Wie sie mich gestern angesehen hat.
Mit dem Schal ihrer Mom – er kann nur von Vivian gewesen sein, denn er war laut und bunt. Anders als Lila. Sie ist fein … auch wenn sie nie so zurückhaltend war wie jetzt.
Ihr vorsichtiges Lächeln. Als hätte sie Angst davor, es mir zu zeigen.
Ich ziehe eine Schraube fester, als nötig und das Holz splittert.
»Fuck.«
»Tucker?« Ich zucke zusammen, das Bit von meinem Akkuschrauber löst sich und hüpft in irgendeine Ritze. Na wunderbar. Es war das Letzte, was ich in der Größe dabei hatte.
»Was?«, knurre ich. Hinter mir steht einer der Jungs, Tom, und wedelt mit einer Liste.
»Wir brauchen mehr Kabelbinder.« Er ist von meiner Laune so unbeeindruckt wie das Wetter. »Außerdem sind die Schrauben aus. Die Dünnen.«
Natürlich.
Warum auch nicht? Kabelbinder sind auf dem Festival so was wie der heilige Gral. Oder der Ring von Mordor. Oder wie heißt das Ding noch mal, was dieser Troll mit den Haaren auf den Füßen in irgendwas werfen muss? Filme sind nicht meins.
»Ich fahre rüber ins Pine Depot. Brauche sowieso ein neues Bit.« Ich halte ihm den Akkuschrauber entgegen. »Könnt ihr die Hütte hier im Blick behalten? Damit sie nicht zusammenbricht, bis ich wieder da bin?«
»Klar, aber was soll schon passieren?«
Die Hütte ächzt genau in dem Moment, wo er seinen Satz beendet hat.

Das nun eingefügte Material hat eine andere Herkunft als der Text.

Lemma second_level_progress k st : bfs k st → connected topology master last a →
  nrouted st < last - master - 1 →
  nrouted st < nrouted (second_level a topology master last st).
Proof using TO Ha COK.
  intros Hb Hconn Hlt.
  destruct (decide (Exists (fun b => R st b = 0 ∧ R (second_level a topology master last st) b ≠ 0)
    (seqZ master (last - master)))) as [Hex|Hno].
  - apply Exists_exists in Hex as (b & Hin & H0 & H1).
    unfold nrouted. apply Nat2Z.inj_lt. apply length_filter_strict with b; [|done| |].
    + intros y _. rewrite !routed_true. by eapply second_level_old.
    + by apply routed_false.
    + by apply routed_true.
  - exfalso. destruct (unrouted_exists st (b_self _ _ Hb) Hlt) as (b & Hbr & Hne & Hz).
    destruct (Hconn b Hbr) as [n Hn].
    destruct (quiet_turn_closed k st Hb) with n b; [|done..].
    intros b' Hb' Hr Hz'. apply Hno, Exists_exists. exists b'.
    split; [by apply elem_nodes | done].
Qed.

(** *** The loop *)

Lemma second_levels_bfs fuel k st st' : bfs k st →
  second_levels fuel a topology master last st = Some st' → ∃ k', bfs k' st'.
Proof using TO Ha COK.
  induction fuel as [|fuel IH] in k, st |- *; [done|]. intros Hb. cbn.
  pose proof (second_level_bfs k st Hb). case_match; [by apply (IH (S k))|].
  intros [= <-]. eauto.
Qed.

Lemma second_levels_total fuel k st : bfs k st → connected topology master last a →
  neighbours_counter st = nrouted st →
  last - master - nrouted st <= Z.of_nat fuel → (0 < fuel)%nat →
  ∃ k' st', second_levels fuel a topology master last st = Some st' ∧ bfs k' st' ∧
    last - master - 1 <= nrouted st'.
Proof using TO Ha COK.
  intros Hb Hconn Hcnt Hfuel H0. induction fuel as [|fuel IH] in k, st, Hb, Hcnt, Hfuel, H0 |- *; [lia|].
  cbn [second_levels]. pose proof (second_level_bfs k st Hb) as Hb'.
  pose proof (second_level_count k st Hb Hcnt) as Hc'. cbv zeta in Hc' |- *.
  pose proof (second_level_mono k st Hb) as Hm.
  destruct (Z.ltb_spec (neighbours_counter (second_level a topology master last st))
    (last - master - 1)) as [Hlt|Hge].
  - pose proof (second_level_progress k st Hb Hconn ltac:(lia)).
    apply (IH (S k)); [done|done|lia|lia].
  - eexists _, _. split; [done|]. split; [done|lia].
Qed.

(** With single links the counter counts the routed nodes from the start. *)
Lemma level1_count st : single_links topology a → dims st →
  let st' := axiom_compute_neighbours_route a topology (axiom_init_routing_neighbour a st) in
  neighbours_counter st' = nrouted st'.
Proof using TO Ha COK.
  intros Hsl Hd. destruct (init_routing_spec st Hd) as (Hd' & Hz & _).
  cbn. unfold axiom_compute_neighbours_route. pose proof interfaces_num_range.
  apply (for_z_ind (fun j s => level1 j s ∧ neighbours_counter s = nrouted s)).
  - rewrite interfaces_max_num. lia.
  - split.
    + apply (level1_start st Hd).
    + unfold nrouted. cbn. rewrite (List.filter_ext_in _ (fun _ => false)).
      * by rewrite List.filter_false.
      * intros b Hb. apply list_elem_of_In, elem_nodes, in_nodes in Hb.
        apply routed_false. cbn. apply (Hz b Hb).
  - intros j s Hj [Hl Hc]. split; [by apply level1_step|].
    unfold neighbour_if. destruct (edge_dec a j) as [E|E]; [lia|by rewrite E, Z.eqb_refl|].
    set (n := mget topology a j) in *. pose proof E as (_ & _ & Hn).
    assert (Hnr : master <= n < last) by by eapply to_closed.
    pose proof (in_nodes n Hnr) as Hn'. pose proof (ifn_range j ltac:(lia)) as Hj8.
    rewrite (proj2 (Z.eqb_neq _ _) Hn). cbn.
    assert (Hbits := l_bits _ _ Hl). pose proof (l_byte _ _ Hl n Hn') as Hby.
    assert (Hnz : ∀ b, 0 <= b < AXIOM_NODES_NUM → (∀ i, edge topology a i b → ¬ i < j) → R s b = 0).
    { intros b Hbr He. pose proof (l_byte _ _ Hl b Hbr).
      destruct (decide (R s b = 0)) as [|Hr]; [done|].
      destruct (nonzero_has_bit (R s b)) as (i & Hi & Ht); [lia|].
      apply Hbits in Ht as [? ?]; [|done..]. by destruct (He i). }
    assert (Hrn : R s n = 0).
    { apply (Hnz n Hn'). intros i Hi. rewrite (Hsl i j n Hi E). lia. }
    rewrite nrouted_add; [|by destruct Hl|done|done|by apply or_bit_nonzero].
    rewrite Hc. apply (count_fits s n 1); [by destruct Hl | | done | done | | lia].
    2:{ intros ->. by destruct (to_noself _ _ _ TO a j Ha). }
    { apply (Hnz a (in_nodes a Ha)). intros i Hi. by destruct (to_noself _ _ _ TO a i Ha). }
Qed.
End Bfs.

(** ** Unreachable nodes *)

Section Diverge.
Context `{C : NicConsts} {COK : NicConstsOk}.
Context (topology : list (list Z)) (master last a : Z).
Context (TO : topo_ok topology master last) (Ha : master <= a < last).
Context (b : Z) (Hb : master <= b < last) (Hba : b ≠ a).
Context (Hcut : ∀ n, ¬ walk topology a n b).

(** A node that is not reachable is never routed, so the count stays short. *)
Lemma unreachable_short k st :
  bfs topology master last a k st → nrouted master last a st < last - master - 1.
Proof using Ha Hb Hba Hcut TO.
  intros Hbfs.
  destruct (decide (last - master - 1 <= nrouted master last a st)) as [Hge|]; [|lia].
  exfalso. pose proof (nrouted_full master last a Ha st b (b_self _ _ _ _ _ _ Hbfs) Hge Hb Hba) as Hr.
  destruct (b_sound _ _ _ _ _ _ Hbfs b) as (_ & _ & d & _ & [Hw _] & _); [|done|].
  - by eapply in_nodes.
  - by apply (Hcut d).
Qed.

Lemma second_levels_diverges fuel k st :
  bfs topology master last a k st → neighbours_counter st = nrouted master last a st →
  second_levels fuel a topology master last st = None.
Proof using Ha Hb Hba Hcut TO COK.
  induction fuel as [|fuel IH] in k, st |- *; [done|]. intros Hbfs Hc.
  cbn [second_levels]. cbv zeta.
  pose proof (second_level_bfs _ _ _ _ TO Ha k st Hbfs) as Hbfs'.
  pose proof (second_level_count _ _ _ _ TO Ha k st Hbfs Hc) as Hc'. cbv zeta in Hc'.
  rewrite (proj2 (Z.ltb_lt _ _)); [by apply (IH (S k))|].
  rewrite Hc'. by apply (unreachable_short (S k)).
Qed.
End Diverge.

Ich seufze. »Ich bin gleich zurück. Und in der Zeit rührt ihr gar nichts an der 18 an, klar?«
Er grinst und hebt die Hand wie ein Schuljunge.
Auf dem Weg zu meinem Truck drehe ich mich noch dreimal um. Eigentlich kann ich mich auf die Kerle verlassen, aber … den Stand noch mal komplett neu aufzubauen, möchte ich mir schenken. Vor allem wäre dann alles hin, was an Ware bereits vorhanden ist.

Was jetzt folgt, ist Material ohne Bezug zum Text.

(** ** Checked accesses in range *)

Section Access.
Context {D : Type}.

Lemma access_in r c m i j : mdim r c m → 0 <= i < r → 0 <= j < c →
  ((0 <=? i) && (i <? alen m) && (0 <=? j) && (j <? alen (aget m i))) = true.
Proof.
  intros [Hr Hc] Hi Hj. rewrite Hr, Hc by lia.
  destruct (Z.leb_spec 0 i), (Z.ltb_spec i r), (Z.leb_spec 0 j), (Z.ltb_spec j c); lia || done.
Qed.

Lemma rd_in r c m i j (d : D) : mdim r c m → 0 <= i < r → 0 <= j < c →
  rd m i j d = Ret (mget m i j) d.
Proof. intros. unfold rd. by erewrite access_in. Qed.

Lemma wr_in r c m i j v (d : D) : mdim r c m → 0 <= i < r → 0 <= j < c →
  wr m i j v d = Ret (mset m i j v) d.
Proof. intros. unfold wr. by erewrite access_in. Qed.
End Access.

(** ** The transfer of a topology *)

Section Transfer.
Context `{C : NicConsts} {COK : NicConstsOk}.
Implicit Types (T P Q : list (list Z)).

(** A topology whose links join existing nodes and go both ways. *)
Record topo_wf T : Prop := {
  tw_dim : mdim AXIOM_NODES_NUM AXIOM_INTERFACES_NUM T;
  tw_node : ∀ i j, 0 <= i < AXIOM_NODES_NUM → 0 <= j < AXIOM_INTERFACES_NUM →
    mget T i j ≠ AXIOM_NULL_NODE → i ≠ AXIOM_NULL_NODE ∧ 0 <= mget T i j < AXIOM_NODES_NUM;
  tw_sym : ∀ i j, 0 <= i < AXIOM_NODES_NUM → 0 <= j < AXIOM_INTERFACES_NUM →
    mget T i j ≠ AXIOM_NULL_NODE →
    ∃ w, 0 <= w < AXIOM_INTERFACES_NUM ∧ mget T (mget T i j) w = i
}.

(** The first interface of [n] that leads to [i]. *)
Definition first_if T (n i : Z) : Z :=
  default AXIOM_INTERFACES_NUM
    (List.find (fun w => mget T n w =? i) (seqZ 0 AXIOM_INTERFACES_NUM)).

(** The message for the link at [i], [j], as received on interface [ifc]. *)
Definition link_msg T (ifc i j : Z) : dmsg :=
  mk_dmsg ifc AXIOM_DSCV_CMD_TOPOLOGY i (mget T i j) j (first_if T (mget T i j) i).

Definition topo_links T (ifc : Z) : list dmsg :=
  concat ((fun i => concat ((fun j =>
    if mget T i j =? AXIOM_NULL_NODE then [] else [link_msg T ifc i j])
    <$> seqZ 0 AXIOM_INTERFACES_NUM)) <$> seqZ 0 AXIOM_NODES_NUM).

Definition msg_event (ifc : Z) (m : dmsg) : event :=
  EvDiscovery ifc (d_cmd m) (d_src m) (d_dst m) (d_sif m) (d_dif m).

Lemma remote_if_first T n i (d : simdev) :
  mdim AXIOM_NODES_NUM AXIOM_INTERFACES_NUM T → 0 <= n < AXIOM_NODES_NUM →
  remote_if T n i d = Ret (first_if T n i) d.
Proof.
  intros Hd Hn. unfold remote_if, first_if, for_m. rewrite Z.sub_0_r.
  assert (Hl : ∀ w, w ∈ seqZ 0 AXIOM_INTERFACES_NUM → 0 <= w < AXIOM_INTERFACES_NUM)
    by (intros w; rewrite elem_of_seqZ; lia).
  induction (seqZ 0 AXIOM_INTERFACES_NUM) as [|w l IH]; [done|].
  cbn [for_list List.find].
  unfold mbind at 1, M_bind at 1. unfold mbind at 1, M_bind at 1. unfold mbind at 1, M_bind at 1.
  rewrite (rd_in _ _ T n w d Hd Hn) by (apply Hl; set_solver). unfold mret at 1, M_ret at 1.
  destruct (mget T n w =? i); [done|]. apply IH. set_solver.
Qed.

(** The first interface back is an interface back. *)
Lemma first_if_back T i j : topo_wf T →
  0 <= i < AXIOM_NODES_NUM → 0 <= j < AXIOM_INTERFACES_NUM → mget T i j ≠ AXIOM_NULL_NODE →
  0 <= first_if T (mget T i j) i < AXIOM_INTERFACES_NUM ∧
  mget T (mget T i j) (first_if T (mget T i j) i) = i.
Proof.
  intros HT Hi Hj Hn. destruct (tw_sym T HT i j Hi Hj Hn) as (w & Hw & Hback).
  unfold first_if. destruct (List.find _ _) as [w'|] eqn:E.
  - apply find_some in E as [Hin Heq]. apply list_elem_of_In, elem_of_seqZ in Hin.
    cbn. split; [lia|]. by apply Z.eqb_eq.
  - exfalso. eapply find_none in E; [|apply list_elem_of_In, elem_of_seqZ; split; [apply Hw|lia]].
    apply Z.eqb_neq in E. lia.
Qed.

(** The sending loops are the sequence of the link messages. *)
Lemma send_topology_seq T ifc pif ret d : topo_wf T → AXIOM_RET_IS_OK ret = true →
  send_topology T ifc ret d = send_seq (msg_event ifc <$> topo_links T pif) ret d.
Proof.
  intros HT Hr. unfold send_topology, topo_links, for_m.
  rewrite fmap_concat, !Z.sub_0_r, <- list_fmap_compose.
  apply loop_send_seq; [|done]. intros i ret1 d1 Hi Hr1. apply elem_of_seqZ in Hi.
  unfold compose. rewrite fmap_concat, <- list_fmap_compose.
  apply loop_send_seq; [|done]. intros j ret2 d2 Hj Hr2. apply elem_of_seqZ in Hj.
  unfold compose, send_entry.
  rewrite (bind_ret _ _ _ _ _ (rd_in _ _ T i j d2 (tw_dim T HT) ltac:(lia) ltac:(lia))).
  destruct (Z.eqb_spec (mget T i j) AXIOM_NULL_NODE) as [E|E]; [done|].
  destruct (tw_node T HT i j ltac:(lia) ltac:(lia) E) as [_ Hx].
  rewrite (bind_ret _ _ _ _ _ (remote_if_first T _ i d2 (tw_dim T HT) Hx)).
  cbn. unfold mbind, M_bind. cbn. destruct (sd_push _ d2) as [r d3|]; [|done].
  cbn. by destruct (AXIOM_RET_IS_OK r).
Qed.
(** What the parent does with one message: a topology link is stored, an id
    request is answered. *)
Definition store_msg P (m : dmsg) : list (list Z) :=
  if decide (d_cmd m = AXIOM_DSCV_CMD_TOPOLOGY)
  then mset (mset P (d_src m) (d_sif m) (d_dst m)) (d_dst m) (d_dif m) (d_src m) else P.
Definition answer (node_id : Z) (m : dmsg) : list event :=
  if decide (d_cmd m = AXIOM_DSCV_CMD_REQ_ID)
  then [EvDiscovery (d_if m) AXIOM_DSCV_CMD_RSP_ID node_id (d_src m) (d_if m) 0] else [].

Kaum betrete ich den Baumarkt, muss ich meine Mütze absetzen und meine Jacke öffnen. Es ist überheizt hier drin und viel zu warm. Es riecht nach Holz, Farbe, Schweiß und etwas, das mich immer an Heimwerkerfrust erinnert.

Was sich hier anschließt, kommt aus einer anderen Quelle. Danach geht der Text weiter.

(** [_insert] at the tail: the duplicate of [s] is made with [strlcpy] into a new
    buffer of [strlen(s) + 1] bytes ([fresh] is its indeterminate contents). *)
Definition dup (fresh s : list Z) : list Z := cstr_of (strlcpy fresh s (strlen s + 1)).1.
Definition sl_append (p : strlist) (s : option (list Z)) : strlist :=
  mk_strlist (sl_size p + 1)
    (sl_data p ++ [match s with
                   | None => None
                   | Some s => Some (dup (replicate (Z.to_nat (strlen s + 1)) 0) s)
                   end]).

(** [_insert_all] at the tail of a NULL-terminated array, whose strings are the
    elements before the terminator. *)
Definition sl_append_all (p : strlist) (args : option (list (list Z))) : strlist :=
  match args with
  | None => p
  | Some args => foldl (fun p s => sl_append p (Some s)) p args
  end.

Definition sl_get (p : strlist) : list cstr := sl_data p.

(** [sl_free] releases the strings and leaves the empty list. *)
Definition sl_free (p : strlist) : strlist := sl_init.

(** ** Correctness *)

(** [s] is the string at the start of the buffer [b]. *)
Definition holds (b s : list Z) : Prop := (0 ∉ s) ∧ ∃ rest, b = s ++ 0 :: rest.

Lemma scan_nul_holds b s p : holds b s → scan_nul b p = p + alen s + 1.
Proof.
  intros [Hs [rest ->]]. unfold alen. induction s as [|c s IH] in p, Hs |- *.
  - cbn. lia.
  - cbn [app scan_nul length]. destruct (Z.eqb_spec c 0) as [->|_]; [set_solver|].
    rewrite IH by set_solver. lia.
Qed.

Lemma strlen_holds b s : holds b s → strlen b = alen s.
Proof. intros H. unfold strlen. rewrite (scan_nul_holds b s) by done. lia. Qed.

Lemma cstr_of_holds b s : holds b s → cstr_of b = s.
Proof.
  intros H. unfold cstr_of. rewrite (strlen_holds b s H). destruct H as [_ [rest ->]].
  unfold alen. rewrite Nat2Z.id. by rewrite take_app_length.
Qed.

(** The copy loop after [done] has been copied: [s] is left to copy over [old]. *)
Lemma copy_loop_spec n copied s rest old tail :
  0 ∉ s → length old = n →
  copy_loop n (copied ++ old ++ tail) (copied ++ s ++ 0 :: rest) (alen copied) (alen copied) =
  if decide (length s < n)%nat
  then (copied ++ s ++ 0 :: drop (S (length s)) old ++ tail,
        alen copied + alen s + 1, alen copied + alen s + 1, true)
  else (copied ++ take n s ++ tail, alen copied + Z.of_nat n, alen copied + Z.of_nat n, false).
Proof.
  induction n as [|n IH] in copied, s, old |- *; intros Hs Hold.
  - destruct old; [|done]. rewrite decide_False by lia. cbn. repeat f_equal; lia.
  - destruct old as [|o old]; [done|]. injection Hold as Hold. cbn [copy_loop app].
    destruct s as [|c s].
    + cbn [app]. rewrite aget_middle, aset_middle. cbn.
      rewrite decide_True by lia. unfold alen. cbn. repeat f_equal; lia.
    + cbn [app]. rewrite aget_middle, aset_middle.
      destruct (Z.eqb_spec c 0) as [->|_]; [set_solver|].
      replace (alen copied + 1) with (alen (copied ++ [c])) by (rewrite alen_app; unfold alen; cbn; lia).
      change (c :: old ++ tail) with ([c] ++ old ++ tail).
      change (c :: s ++ 0 :: rest) with ([c] ++ s ++ 0 :: rest).
      rewrite (app_assoc copied [c] (old ++ tail)), (app_assoc copied [c] (s ++ 0 :: rest)).
      rewrite IH by (done || set_solver). rewrite !alen_app. unfold alen. cbn [length].
      destruct (decide (length s < n)%nat), (decide (S (length s) < S n)%nat); try lia;
        rewrite <- !app_assoc; cbn [app take drop length];
        repeat apply (f_equal2 pair); done || lia.
Qed.

(** The result of [strlcpy]. *)
Lemma strlcpy_eq dst src s size :
  holds src s → 0 <= size <= alen dst →
  strlcpy dst src size =
  (if size =? 0 then dst
   else take (Z.to_nat (size - 1)) s ++ 0 ::
        drop (S (min (length s) (Z.to_nat (size - 1)))) dst, alen s).
Proof.
  intros Hsrc Hsize. pose proof Hsrc as [Hs [rest ->]]. unfold strlcpy.
  destruct (Z.eqb_spec size 0) as [->|Hnz].
  { cbn [drop]. change (Z.to_nat 0) with 0%nat. rewrite drop_0.
    rewrite (scan_nul_holds _ s) by done. f_equal. lia. }
  set (n := Z.to_nat (size - 1)).
  assert (Hlen : (n < length dst)%nat) by (unfold alen in Hsize; lia).
  destruct (lookup_lt_is_Some_2 dst n Hlen) as [o Ho].
  pose proof (take_drop_middle dst n o Ho) as Hdst.
  pose proof (copy_loop_spec n [] s rest (take n dst) (o :: drop (S n) dst) Hs
    ltac:(rewrite length_take; lia)) as Hcopy.
  cbn [app] in Hcopy. change (alen (@nil Z)) with 0 in Hcopy. rewrite Hdst in Hcopy. rewrite Hcopy. clear Hcopy.
  case_decide as Hfit.
  - f_equal; [|lia]. rewrite (take_ge s) by lia. rewrite Nat.min_l by lia. do 2 f_equal.
    rewrite <- Hdst at 3. rewrite drop_app_le by (rewrite length_take; lia). done.
  - assert (Hmid : alen (take n s) = 0 + Z.of_nat n) by (unfold alen; rewrite length_take; lia).
    rewrite <- Hmid, aset_middle. rewrite Nat.min_r by lia. f_equal.
    replace (Z.to_nat (alen (take n s))) with n by (unfold alen in *; lia).
    rewrite drop_app_le by lia.
    rewrite (scan_nul_holds _ (drop n s)).
    + unfold alen in *. rewrite length_drop. lia.
    + split; [|by exists rest]. intros Hin. apply Hs. rewrite <- (take_drop n s). set_solver.
Qed.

Da ich keine Lust habe, für meine Kleinteile einen Wagen zu nehmen, schnappe ich mir am Eingang einen Karton und laufe durch die Gänge. Ich weiß genau, was ich wo holen muss. Das Pine Depot ist mein zweites Zuhause.
Die Schrauben liegen in Gang 2. Da finde ich in der Nähe auch das neue Bit, und ich wette, wenn ich gleich wieder auf dem Platz bin, rollt mir das alte vor die Füße.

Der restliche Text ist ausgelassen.